WFD classification accuracy improved from 54.9% to 56.4%. The adjusted model substantially improved the representation of ‘Bad’ and ‘High’ categories. The unadjusted model under-predicted ‘Bad’ by 5% and ‘High’ by 14.1%, whereas the adjusted model reduced discrepancies in ‘Bad’ and ‘Poor’ categories to below 1.5%.

In full-site transects, adjustment slightly improved RMSE at four of six sites, though overall R² across all sites combined decreased marginally due to leverage effects.

An adjustment module has been incorporated into eDNA2IQI v3, adding an adjusted IQI output column.

IMPACT

BactMetBar has delivered an operational, standardised and validated eDNA-based tool for predicting macrobenthic IQI from sediment bacterial assemblages. The eDNA2IQI R package enables processing of sequence data and automated IQI prediction, incorporating updated models and curve-corrected outputs.

The tool demonstrates strong predictive performance comparable to inherent variability in traditional macrobenthic IQI assessments. Incorporation of additional datasets increased model generalisability without substantive loss of performance. Inclusion of site identity was shown to be unnecessary. eDNA-based modelling shows measurable potential for assessing pen-edge compliance, although further data would strengthen predictive power.

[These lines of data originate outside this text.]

(** [checkCircuitBreakers] reports the first check that trips, in the
    order consecutive failures, failure rate, stop loss.  When the
    consecutive-failure check passes and the failure-rate check trips,
    the call fulfils with the result of the failure-rate check; the
    stop-loss check is not run: the check counter stays and no balance
    is queried.  When both pass, the call is the stop-loss check, made
    two turns of the job queue later: the same object, outcome (a
    rejection included) and operations. *)
Theorem checks_run_in_order {constants : Constants} (sink : option Keypair)
    (this : CircuitBreaker) (env : oracle) (n : nat) :
  enableCircuitBreaker (config this) = true →
  tripped (checkConsecutiveFailures this) = false →
  let result :=
    run env (checkCircuitBreakers sink this).2
      (checkCircuitBreakers sink this).1 n in
  (tripped (checkFailureRate this) = true →
   result = (this, Fulfilled (checkFailureRate this), []))
  ∧ (tripped (checkFailureRate this) = false →
     result
     = run env (checkEmergencyStopLoss sink this).2
         (checkEmergencyStopLoss sink this).1 (n + 2)
     ∧ result.1.1 = bump_checkCounter this).
Proof.
  intros enabled streak. cbv zeta. unfold checkCircuitBreakers.
  rewrite enabled. cbn [negb fst snd]. rewrite run_Await_Microtask.
  cbv beta. rewrite streak. cbn [fst snd]. rewrite run_Await_Microtask.
  cbv beta. destruct (tripped (checkFailureRate this)) eqn:rate.
  - split; [done|]. intros [=].
  - split; [intros [=]|]. intros _.
    destruct (checkEmergencyStopLoss_run sink this env (S (S n)))
      as (object & _ & passed).
    destruct (checkEmergencyStopLoss sink this) as [this' call] eqn:check.
    cbn [fst snd] in *.
    replace (n + 2)%nat with (S (S n)) by lia.
    rewrite (run_await_call_settled env call _
               (λ r, match r with
                     | Fulfilled result =>
                         if tripped result then Fulfilled result
                         else Fulfilled not_tripped
                     | Rejected e => Rejected e
                     end)).
    2: { intros [r|e] w; [|done]. by destruct (tripped r). }
    destruct (run env call this' (S (S n))) as [[final outcome] trace].
    cbn [fst snd] in *. split; [|done]. f_equal. f_equal.
    destruct outcome as [r|e]; [|done].
    destruct (tripped r) eqn:trips; [done|]. by rewrite (passed r).
Qed.

(** A window of three with two failures in it, and a threshold of 0.3
    for the rate and of 3 for the run of failures. *)
Definition two_of_three : CircuitBreaker :=
  recordAll [false; true; false] (constructor (breaker_config 3 3 0.3)).

Lemma checks_run_in_order_witness :
  run calm (checkCircuitBreakers (constants := sample_constants) None
              two_of_three).2
    (checkCircuitBreakers (constants := sample_constants) None two_of_three).1 0
  = (two_of_three,
     Fulfilled {| tripped := true;
                  reason := "Circuit Breaker: 66.7% failure rate (last 3 trades)" |},
     []).
Proof.
  destruct (checks_run_in_order (constants := sample_constants) None
              two_of_three calm 0 eq_refl eq_refl) as [rate _].
  exact (rate eq_refl).
Defined.

End CircuitBreakerFacts.

(* ================================================================== *)
(** * Reasoning about asynchronous computations *)
(* ================================================================== *)

Module AsyncFacts.
Import Async.

Section Tasks.
Context {W : Type}.

(** [wp Q t w]: however the environment answers, the call [t] resumed on
    the object [w], with no other call of the object in flight, ends in
    an object, an outcome and a sequence of completed operations that
    satisfy [Q]. *)
Fixpoint wp {A} (Q : W → settled A → list event → Prop) (t : task W A) (w : W)
  : Prop :=
  match t with
  | Done r => Q w r []
  | Suspend rq upd next =>
      ∀ a, wp (λ w' r tr, Q w' r (completed rq a ++ tr)) (next a w) (upd a w)
  end.

Lemma wp_mono {A} (Q Q' : W → settled A → list event → Prop) t w :
  (∀ w r tr, Q w r tr → Q' w r tr) → wp Q t w → wp Q' t w.
Proof.
  revert Q Q' w. induction t as [r|R rq upd next IH]; intros Q Q' w HQ; cbn.
  - apply HQ.
  - intros Hwp a. eapply IH; [|apply Hwp]. cbn. intros. by apply HQ.
Qed.

Lemma wp_run {A} (Q : W → settled A → list event → Prop) t w env n :
  wp Q t w →
  Q (run env t w n).1.1 (run env t w n).1.2 (run env t w n).2.
Proof.
  revert Q w n. induction t as [r|R rq upd next IH]; intros Q w n Hwp; cbn.
  - done.
  - specialize (IH _ _ _ _ (S n) (Hwp (env n _ rq))).
    by destruct (run env _ _ (S n)) as [[w' r] tr].
Qed.

Lemma wp_Await {A R} (Q : W → settled A → list event → Prop)
    (rq : request R) seg w :
  wp Q (Await rq seg) w
  ↔ ∀ a, wp (λ w' r tr, Q w' r (completed rq a ++ tr))
           (seg a w).2 (seg a w).1.
Proof. done. Qed.

Lemma wp_then {A B} (Q : W → settled B → list event → Prop)
    (f : settled A → settled B) t w :
  wp Q (then_ f t) w ↔ wp (λ w' r tr, Q w' (f r) tr) t w.
Proof.
  revert Q w. induction t as [r|R rq upd next IH]; intros Q w; cbn; [done|].
  split; intros Hwp a;
    apply (IH a w (λ w' r tr, Q w' r (completed rq a ++ tr))), Hwp.
Qed.

Lemma wp_both_Done_r {A B}
    (Q : W → settled (settled A * settled B) → list event → Prop)
    (t : task W A) (r2 : settled B) w :
  wp Q (both t (Done r2)) w ↔ wp (λ w' r tr, Q w' (Fulfilled (r, r2)) tr) t w.
Proof.
  revert Q w. induction t as [r|R rq upd next IH]; intros Q w; cbn; [done|].
  split; intros Hwp a;
    apply (IH a w (λ w' r tr, Q w' r (completed rq a ++ tr))), Hwp.
Qed.

Lemma wp_await_call {A B} (Q : W → settled A → list event → Prop)
    (t : task W B) seg w :
  wp (λ w1 r tr1,
        wp (λ w2 r2 tr2, Q w2 r2 (tr1 ++ tr2)) (seg r w1).2 (seg r w1).1) t w →
  wp Q (await_call t seg) w.
Proof.
  revert Q w. induction t as [r|R rq upd next IH]; intros Q w; cbn.
  - intros Hwp _. exact Hwp.
  - intros Hwp a. apply IH. eapply wp_mono; [|apply Hwp]. cbn.
    intros w1 r tr1. apply wp_mono. intros w2 r2 tr2. by rewrite app_assoc.
Qed.

Lemma wp_and {A} (Q1 Q2 : W → settled A → list event → Prop) t w :
  wp Q1 t w → wp Q2 t w → wp (λ w' r tr, Q1 w' r tr ∧ Q2 w' r tr) t w.
Proof.
  revert Q1 Q2 w. induction t as [r|R rq upd next IH]; intros Q1 Q2 w; cbn.
  - done.
  - intros H1 H2 a.
    apply (IH a w (λ w' r tr, Q1 w' r (completed rq a ++ tr))
             (λ w' r tr, Q2 w' r (completed rq a ++ tr))); [apply H1 | apply H2].
Qed.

The package is under consideration by SEPA to enhance the useability, scope and prediction performance of the statutory eDNA compliance screening tool introduced in 2023. This tool was the first eDNA-based tool used in fish-farm compliance regulation, marking a significant methodological shift from traditional macrobenthic analysis and the evolution and improvement of this tool, through the BactMetBar project is a further step in the continued innovation in the use eDNA to assess and monitor the environmental effects of fish farms in Scotland.